EK43 Limited, alignment by sanding technique nearly below 5um or better, new red speed SSP burrs mounted, consider parallactic needle deviation.






Better does not work!

Standard alignment by Mahlkonig for the limited version is 30 um max.

greeting

juergen


----------



## CoffeeRat (May 15, 2014)

EGM (grain/poppy seed) grinder. If I read the gage correctly misalignment is over 300 micron. Maybe chinese gage is ok but its fixation brackets is just total crap. It is very hard to fix it on machined alu plate with it. Who does use what technique for fixation? Cause all existing videos do not show that at all.


----------



## Xpenno (Nov 12, 2012)

Hey @jupe2.0 could you please explain your process for the radial alignment of the moving burr. I watched that video but I'm not sure exactly what you are doing....

Cheers

Spence


----------



## fluffles (Sep 4, 2012)

I went for this last week sometime. Managed to get the alignment of the chamber down from around 60-70um to 20um. Couldn't get it down to 5um like @jupe2.0 for some reason, but still lots better. Just a single very thin shim at 3 o'clock, 6 o'clock and 9 o'clock has got it to 10-15um.

Weird thing is, my shots are now running much faster and I need to grind quite a bit finer. Perhaps this is OK - would a more even grind produce fewer fines? Barista Hustle guys seem to think that it should be the opposite and shots should run slower when well aligned. Or perhaps my burr carrier is badly aligned and needs fixing or shimming.


----------



## malling (Dec 8, 2014)

I wouldn't define the burr carrier as being aligned from factory, because that would indicate Mahlkonig actual did something. I have heard about quite a few people with very uneven burr carriers. Mine needed 6 sheets with the classic perger alignment to get it aligned others needed 10 or more sheets.

Usually bad alignment make it run straight through on an ek

Definitely need to follow jupe's suggestion for alignment.

What's the price for the SSP burrs


----------



## CoffeeRat (May 15, 2014)

fluffles said:


> my shots are now running much faster and I need to grind quite a bit finer. Perhaps this is OK - would a more even grind produce fewer fines?


 IMHO, yes. It indicates less fines, more unimodal grind thus your "shot grind" goes finer.
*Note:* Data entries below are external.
Lemma c_str_end t a : no_nul t -> c_str (map Some t ++ Some NUL :: a) = Some t.
Proof. induction 1 as [|x t Hx Ht IH]; [reflexivity|]. cbn. now rewrite Hx, IH. Qed.
Lemma write_spec t a : (length t <= length a)%nat -> write t a = Some (map Some t ++ drop (length t) a).
Proof. intros H. unfold write. destruct (Nat.ltb_spec (length a) (length t)); [lia|reflexivity]. Qed.
Lemma write_length t a b : write t a = Some b -> length b = length a.
Proof. unfold write. destruct (Nat.ltb_spec (length a) (length t)); [discriminate|]. intros [= <-]. rewrite length_app, length_map, length_drop. lia. Qed.
Lemma no_nul_take n t : no_nul t -> no_nul (take n t).
Proof. apply Forall_take. Qed.

Lemma snprintf_spec n t a : no_nul t -> (0 < n <= length a)%nat -> exists b, snprintf n t a = Some b /\ c_str b = Some (take (n - 1) t) /\ length b = length a.
Proof.
  intros Ht Hn. destruct n as [|n]; [lia|]. cbn [snprintf]. replace (S n - 1)%nat with n by lia.
  assert (Hl : (length (take n t ++ [NUL]) <= length a)%nat) by (rewrite length_app, length_take; cbn; lia).
  eexists. split; [now apply write_spec|]. split.
  - rewrite map_app, <- app_assoc. apply c_str_end, no_nul_take, Ht.
  - exact (write_length _ _ _ (write_spec _ _ Hl)).
Qed.
Lemma strncpy_spec n t a : no_nul t -> (length t < n)%nat -> (n <= length a)%nat -> exists b, strncpy n t a = Some b /\ c_str b = Some t /\ length b = length a.
Proof.
  intros Ht Hn Ha. unfold strncpy.
  assert (E : take n (t ++ replicate n NUL) = t ++ NUL :: replicate (n - length t - 1) NUL).
  { rewrite take_app, (take_ge t) by lia. f_equal. rewrite take_replicate. replace (Nat.min _ n) with (S (n - length t - 1)) by lia. reflexivity. }
  rewrite E. assert (Hl : (length (t ++ NUL :: replicate (n - length t - 1) NUL) <= length a)%nat) by (rewrite length_app; cbn; rewrite length_replicate; lia).
  eexists. split; [now apply write_spec|]. split.
  - rewrite map_app. cbn [map app]. rewrite <- app_assoc. cbn [app]. now apply c_str_end.
  - exact (write_length _ _ _ (write_spec _ _ Hl)).
Qed.
Lemma store_spec t a : no_nul t -> (length t < length a)%nat -> exists b, store t a = Some b /\ c_str b = Some t /\ length b = length a.
Proof.
  intros Ht Hl. unfold store. assert (Hl' : (length (t ++ [NUL]) <= length a)%nat) by (rewrite length_app; cbn; lia).
  eexists. split; [now apply write_spec|]. split; [rewrite map_app, <- app_assoc; now apply c_str_end|exact (write_length _ _ _ (write_spec _ _ Hl'))].
Qed.
Lemma store_overflows t a : (length a <= length t)%nat -> store t a = None.
Proof. intros H. unfold store, write. rewrite length_app. cbn [length]. destruct (Nat.ltb_spec (length a) (length t + 1)); [reflexivity|lia]. Qed.

(** ** Printed numbers are read back *)

Lemma span_app p t s : Forall (fun a => p a = true) t -> (forall a r, s = a :: r -> p a = false) -> span p (t ++ s) = t /\ skip p (t ++ s) = s.
Proof.
  induction 1 as [|x t Hx Ht IH]; intros Hs; cbn.
  - destruct s as [|a r]; [easy|]. cbn. now rewrite (Hs a r eq_refl).
  - rewrite Hx. destruct (IH Hs) as [-> ->]. easy.
Qed.
Lemma code_digit n : 0 <= n < 10 -> code (digit n) = 48 + n.
Proof. intros H. unfold code, digit. rewrite N_ascii_embedding by lia. lia. Qed.
Lemma digit_is_digit n : 0 <= n < 10 -> is_digit (digit n) = true.
Proof. intros H. unfold is_digit. rewrite code_digit by lia. now decide_cmps. Qed.
Lemma value_snoc t n : 0 <= n < 10 -> value (t ++ [digit n]) = value t * 10 + n.
Proof. intros H. unfold value. rewrite fold_left_app. cbn. rewrite code_digit by lia. lia. Qed.
Lemma dec_fuel_spec fuel n : 0 <= n < 2 ^ Z.of_nat fuel -> Forall (fun a => is_digit a = true) (dec_fuel fuel n) /\ (fuel <> O -> value (dec_fuel fuel n) = n).
Proof.
  revert n. induction fuel as [|fuel IH]; intros n Hn; [now split; [constructor|]|]. cbn [dec_fuel].
  pose proof (Z.mod_pos_bound n 10 ltac:(lia)) as Hm. pose proof (Z.div_mod n 10 ltac:(lia)) as Hd.
  destruct (Z.ltb_spec n 10) as [Hl|Hl].
  - split; [repeat constructor; now apply digit_is_digit|]. intros _. change (value ([] ++ [digit (n mod 10)]) = n). rewrite value_snoc by lia. cbn. rewrite Z.mod_small; lia.
  - replace (Z.of_nat (S fuel)) with (Z.of_nat fuel + 1) in Hn by lia. rewrite Z.pow_add_r in Hn by lia.
    destruct (IH (n / 10)) as [IH1 IH2]; [split; [apply Z.div_pos; lia|apply Z.div_lt_upper_bound; lia]|].
    split; [apply Forall_app; split; [exact IH1|repeat constructor; now apply digit_is_digit]|].
    intros _. rewrite value_snoc by lia. rewrite IH2; [lia|]. intros ->. cbn in Hn. lia.
Qed.
Lemma dec_bound n : 0 <= n -> n < 2 ^ Z.of_nat (S (Z.to_nat (Z.log2 n))).
Proof.
  intros H. rewrite Nat2Z.inj_succ, Z2Nat.id by apply Z.log2_nonneg. destruct (Z.eq_dec n 0) as [->|Hz]; [reflexivity|]. apply Z.log2_spec. lia.
Qed.
Lemma dec_digits n : 0 <= n -> Forall (fun a => is_digit a = true) (dec n).
Proof. intros H. apply dec_fuel_spec. split; [easy|now apply dec_bound]. Qed.
Lemma dec_value n : 0 <= n -> value (dec n) = n.
Proof. intros H. apply dec_fuel_spec; [split; [easy|now apply dec_bound]|easy]. Qed.
Lemma dec_not_nil n : dec n <> [].
Proof. unfold dec. cbn [dec_fuel]. destruct (if n <? 10 then [] else _); easy. Qed.
Lemma digit_not a x : is_digit a = true -> is_digit x = false -> a <> x.
Proof. congruence. Qed.
Lemma strtoul_dec n s : 0 <= n < 2 ^ 64 -> (forall a r, s = a :: r -> is_digit a = false) -> strtoul (dec n ++ s) = Some (n, s).
Proof.
  intros Hn Hs. pose proof (dec_digits n ltac:(lia)) as Hd. pose proof (span_app is_digit (dec n) s Hd Hs) as [E1 E2].
  pose proof (dec_value n ltac:(lia)) as Hv. unfold strtoul. destruct (dec n) as [|a t] eqn:E; [now apply dec_not_nil in E|].
  apply Forall_cons_iff in Hd as [Ha _]. cbn [app].
  rewrite decide_False by (now apply (digit_not a "-"%char)). rewrite decide_False by (now apply (digit_not a "+"%char)).
  change (a :: t ++ s) with ((a :: t) ++ s). rewrite E1, E2, Hv. decide_cmps. easy.
Qed.
Lemma skip_none (p : ascii -> bool) s : (forall a r, s = a :: r -> p a = false) -> skip p s = s.
Proof. destruct s as [|a r]; [easy|]. intros H. cbn. now rewrite (H a r eq_refl). Qed.
Lemma skip_blanks p n t s : p " "%char = true -> (forall a r, t ++ s = a :: r -> p a = false) -> skip p (padded n t ++ s) = t ++ s.
Proof.
  intros Hp Ht. unfold padded. rewrite <- app_assoc. induction (n - length t)%nat as [|k IH]; cbn; [now apply skip_none|]. now rewrite Hp.
Qed.
Lemma digit_not_space a : is_digit a = true -> is_space a = false.
Proof. unfold is_digit, is_space. intros H. apply andb_true_iff in H as [H1 H2]. apply Z.leb_le in H1, H2. decide_cmps. easy. Qed.
(** A number printed in a field, and scanned. *)
Lemma sscanf_Lu n k s f : 0 <= n < 2 ^ 64 -> (forall a r, s = a :: r -> is_digit a = false) ->
  sscanf (Lu :: f) (padded k (dec n) ++ s) = Num n :: sscanf f s.
Proof.
  intros Hn Hs. cbn [sscanf]. rewrite skip_blanks; [now rewrite strtoul_dec| reflexivity|].
  intros a r E. pose proof (dec_digits n ltac:(lia)) as Hd. destruct (dec n) as [|b t] eqn:E'; [now apply dec_not_nil in E'|].
  injection E as <- _. apply Forall_cons_iff in Hd as [Hb _]. now apply digit_not_space.
Qed.
Lemma sscanf_chars t f s : sscanf (map Char t ++ f) (t ++ s) = sscanf f s.
Proof. induction t as [|a t IH]; cbn; [easy|]. now rewrite decide_True by easy. Qed.
(** A word, that is read whole. *)
Definition word (t : text) : Prop := t <> [] /\ Forall (fun a => negb (is_space a) = true) t.
Lemma sscanf_Word w t s f : word t -> (forall n, w = Some n -> (length t <= n)%nat) -> (forall a r, s = a :: r -> is_space a = true) ->
  sscanf (Word w :: f) (t ++ s) = Txt t :: sscanf f s.
Proof.
  intros [Hn Ht] Hw Hs. cbn [sscanf]. rewrite skip_none.
  2: { intros a r E. destruct t as [|b t]; [easy|]. injection E as <- _. apply Forall_cons_iff in Ht as [Hb _]. now apply negb_true_iff. }
  destruct (span_app (fun a => negb (is_space a)) t s Ht) as [-> _]; [intros a r E; now rewrite (Hs a r E)|].
  replace (match w with Some w => take w t | None => t end) with t by (destruct w as [n|]; [rewrite take_ge; auto|easy]).
  destruct t as [|b t]; [easy|]. now rewrite drop_app_length.
Qed.

(** ** Files of lines *)

Definition plain (t : text) : Prop := Forall (fun a => a <> LF /\ is_nul a = false) t.
Lemma line_whole n t f : plain t -> (length t < n)%nat -> line n (t ++ LF :: f) = t ++ [LF].
Proof.
  intros Ht. revert n. induction Ht as [|a t [Ha _] Ht IH]; intros n Hn; destruct n as [|n]; cbn in Hn |- *; try lia.
  - now rewrite decide_True.
  - rewrite decide_False by easy. now rewrite IH by lia.
Qed.
Lemma c_string_plain t : plain t -> c_string (t ++ [LF]) = t ++ [LF].
Proof.
  intros Ht. unfold c_string. rewrite <- (app_nil_r (t ++ [LF])) at 1. apply span_app; [|easy].
  apply Forall_app. split; [|repeat constructor]. revert Ht. apply Forall_impl. now intros a [_ ->].
Qed.
Lemma fgets_whole n t f : plain t -> (length t + 1 < n)%nat -> fgets n (t ++ LF :: f) = Some (t ++ [LF], f).
Proof.
  intros Ht Hn. assert (E : fgets n (t ++ LF :: f) = let l := line (n - 1) (t ++ LF :: f) in Some (c_string l, drop (length l) (t ++ LF :: f))) by now destruct t.
  rewrite E, line_whole by (auto; lia). cbv zeta. rewrite c_string_plain by easy. f_equal. f_equal.
  change (t ++ LF :: f) with (t ++ [LF] ++ f). now rewrite app_assoc, drop_app_length.
Qed.
Definition ended (t : text) : text := t ++ [LF].
Lemma lines_file n ls : Forall (fun t => plain t /\ (length t + 1 < n)%nat) ls -> lines n (concat (map ended ls)) = map ended ls.
Proof.
  intros H. unfold lines. assert (Hf : (length ls <= length (concat (map ended ls)))%nat).
  { clear H. induction ls as [|t ls IH]; cbn; [lia|]. unfold ended at 1. rewrite !length_app. cbn. lia. }
  revert Hf. generalize (length (concat (map ended ls))). induction H as [|t ls [Ht Hn] _ IH]; intros fuel Hf; [now destruct fuel|].
  destruct fuel as [|fuel]; [cbn in Hf; lia|]. cbn [lines_fuel map concat]. unfold ended at 1. rewrite <- app_assoc. cbn [app].
  rewrite fgets_whole by easy. rewrite IH by (cbn in Hf; lia). easy.
Qed.

(** ** Rounding, and the length of what is printed *)

Lemma nearest_error a b : 0 < b -> 2 * Z.abs (nearest a b * b - a) <= b.
Proof.
  intros Hb. unfold nearest. pose proof (Z.div_mod a b ltac:(lia)) as Hd. pose proof (Z.mod_pos_bound a b Hb) as Hm.
  set (q := a / b) in *. set (r := a mod b) in *.
  destruct (Z.ltb_spec (2 * r) b); [nia|]. destruct (Z.ltb_spec b (2 * r)); [nia|]. destruct (Z.even q); nia.
Qed.
Lemma nearest_le a b k : 0 < b -> a <= k * b -> nearest a b <= k.
Proof. intros Hb H. pose proof (nearest_error a b Hb). nia. Qed.
Lemma nearest_nonneg a b : 0 < b -> 0 <= a -> 0 <= nearest a b.
Proof. intros Hb H. pose proof (nearest_error a b Hb). nia. Qed.
Lemma to_double_error n : 0 <= n -> Z.abs (to_double n - n) * 2 ^ 53 <= n.
Proof.
  intros Hn. unfold to_double. set (e := Z.max 0 (Z.log2 n - 52)). pose proof (nearest_error n (2 ^ e) ltac:(lia)) as He.
  destruct (Z.le_gt_cases (Z.log2 n) 52) as [Hl|Hl].
  - replace e with 0 in * by lia. change (2 ^ 0) with 1 in *. replace (nearest n 1 * 1 - n) with 0 by lia. lia.
  - assert (Hp : 2 ^ e * 2 ^ 52 <= n).
    { rewrite <- Z.pow_add_r by lia. replace (e + 52) with (Z.log2 n) by lia. apply Z.log2_spec. destruct (Z.eq_dec n 0) as [->|]; [cbn in Hl; lia|lia]. }
    change (2 ^ 53) with (2 * 2 ^ 52). nia.
Qed.
Lemma to_double_bound n : 0 <= n < 2 ^ 64 -> 0 <= to_double n <= 2 ^ 64.
Proof.
  intros Hn. unfold to_double. set (e := Z.max 0 (Z.log2 n - 52)).
  assert (He : 0 <= e <= 64). { assert (Z.log2 n <= Z.log2 (2 ^ 64)) by (apply Z.log2_le_mono; lia). change (Z.log2 (2 ^ 64)) with 64 in *. lia. }
  assert (Hp : 2 ^ 64 = 2 ^ (64 - e) * 2 ^ e) by (rewrite <- Z.pow_add_r by lia; f_equal; lia).
  split; [apply Z.mul_nonneg_nonneg; [apply nearest_nonneg; lia|lia]|].
  apply Z.le_trans with (2 ^ (64 - e) * 2 ^ e); [|lia]. apply Z.mul_le_mono_nonneg_r; [lia|]. apply nearest_le; lia.
Qed.
Lemma dec_fuel_length fuel n k : 0 <= n < 10 ^ Z.of_nat (S k) -> (length (dec_fuel fuel n) <= S k)%nat.
Proof.
  revert n k. induction fuel as [|fuel IH]; intros n k Hn; cbn [dec_fuel]; [cbn; lia|]. rewrite length_app. cbn [length].
  destruct (Z.ltb_spec n 10); [cbn; lia|]. destruct k as [|k]; [change (10 ^ Z.of_nat 1) with 10 in Hn; lia|].
  specialize (IH (n / 10) k). rewrite Nat2Z.inj_succ, Z.pow_succ_r in Hn by lia.
  assert (0 <= n / 10 < 10 ^ Z.of_nat (S k)) by (split; [apply Z.div_pos; lia|apply Z.div_lt_upper_bound; lia]). lia.
Qed.
Lemma dec_length n k : 0 <= n < 10 ^ Z.of_nat (S k) -> (length (dec n) <= S k)%nat.
Proof. apply dec_fuel_length. Qed.
Lemma fixed2_length n k : 0 <= n < 100 * 10 ^ Z.of_nat (S k) -> (length (fixed2 n) <= S k + 3)%nat.
Proof.
  intros Hn. unfold fixed2. rewrite !length_app. cbn [length]. pose proof (dec_length (n / 100) k). 
  assert (0 <= n / 100 < 10 ^ Z.of_nat (S k)) by (split; [apply Z.div_pos; lia|apply Z.div_lt_upper_bound; lia]). lia.
Qed.
Lemma is_nul_digit a : is_digit a = true -> is_nul a = false.
Proof. intros H. apply bool_decide_eq_false. intros ->. discriminate. Qed.
Lemma dec_no_nul n : 0 <= n -> no_nul (dec n).
Proof. intros H. eapply Forall_impl; [|exact (dec_digits n H)]. apply is_nul_digit. Qed.
Lemma fixed2_no_nul n : 0 <= n -> no_nul (fixed2 n).
Proof.
  intros H. unfold fixed2. apply Forall_app. split; [apply dec_no_nul, Z.div_pos; lia|].
  repeat constructor; apply is_nul_digit, digit_is_digit, Z.mod_pos_bound; lia.
Qed.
Did you measure with Frank's tool?


----------



## MWJB (Feb 28, 2012)

CoffeeRat said:


> IMHO, yes. It indicates less fines, more unimodal grind thus your "shot grind" goes finer.
> 
> Did you measure with Frank's tool?


Unimodal grind for espresso? A more even grind should certainly reduce the largest particles.


----------



## fluffles (Sep 4, 2012)

CoffeeRat said:


> IMHO, yes. It indicates less fines, more unimodal grind thus your "shot grind" goes finer.
> 
> Did you measure with Frank's tool?


yes measured with Frank's tool on the fixed burr. Hard to do for the moving burr - I've seen a video of @jupe2.0 doing it on the moving burr using both burrs screwed together - I tried this but the dial was jumping around a lot, so I obviously wasn't doing something right


----------



## CoffeeRat (May 15, 2014)

fluffles said:


> yes measured with Frank's tool on the fixed burr. Hard to do for the moving burr - I've seen a video of @jupe2.0 doing it on the moving burr using both burrs screwed together - I tried this but the dial was jumping around a lot, so I obviously wasn't doing something right


 @jupe2.0 measures with Webeco with low angle inclination when Frank's tool touches surface with almost 90°. So there is high cosine error when you have to devide on 5 or even more. https://www.grc.nasa.gov/www/k-12/airplane/Images/tablcos.gif


----------



## CoffeeRat (May 15, 2014)

I'm stuck half way through (

Sanded off half of measured misalignment and just can't get any better. Sand paper disc just takes off from whole circle. Using 220 AluOx (for metals) sand paper, uhu glue spray, metal cutting oil, cleaning everything thoroughly in beetwen but there's no more improvement.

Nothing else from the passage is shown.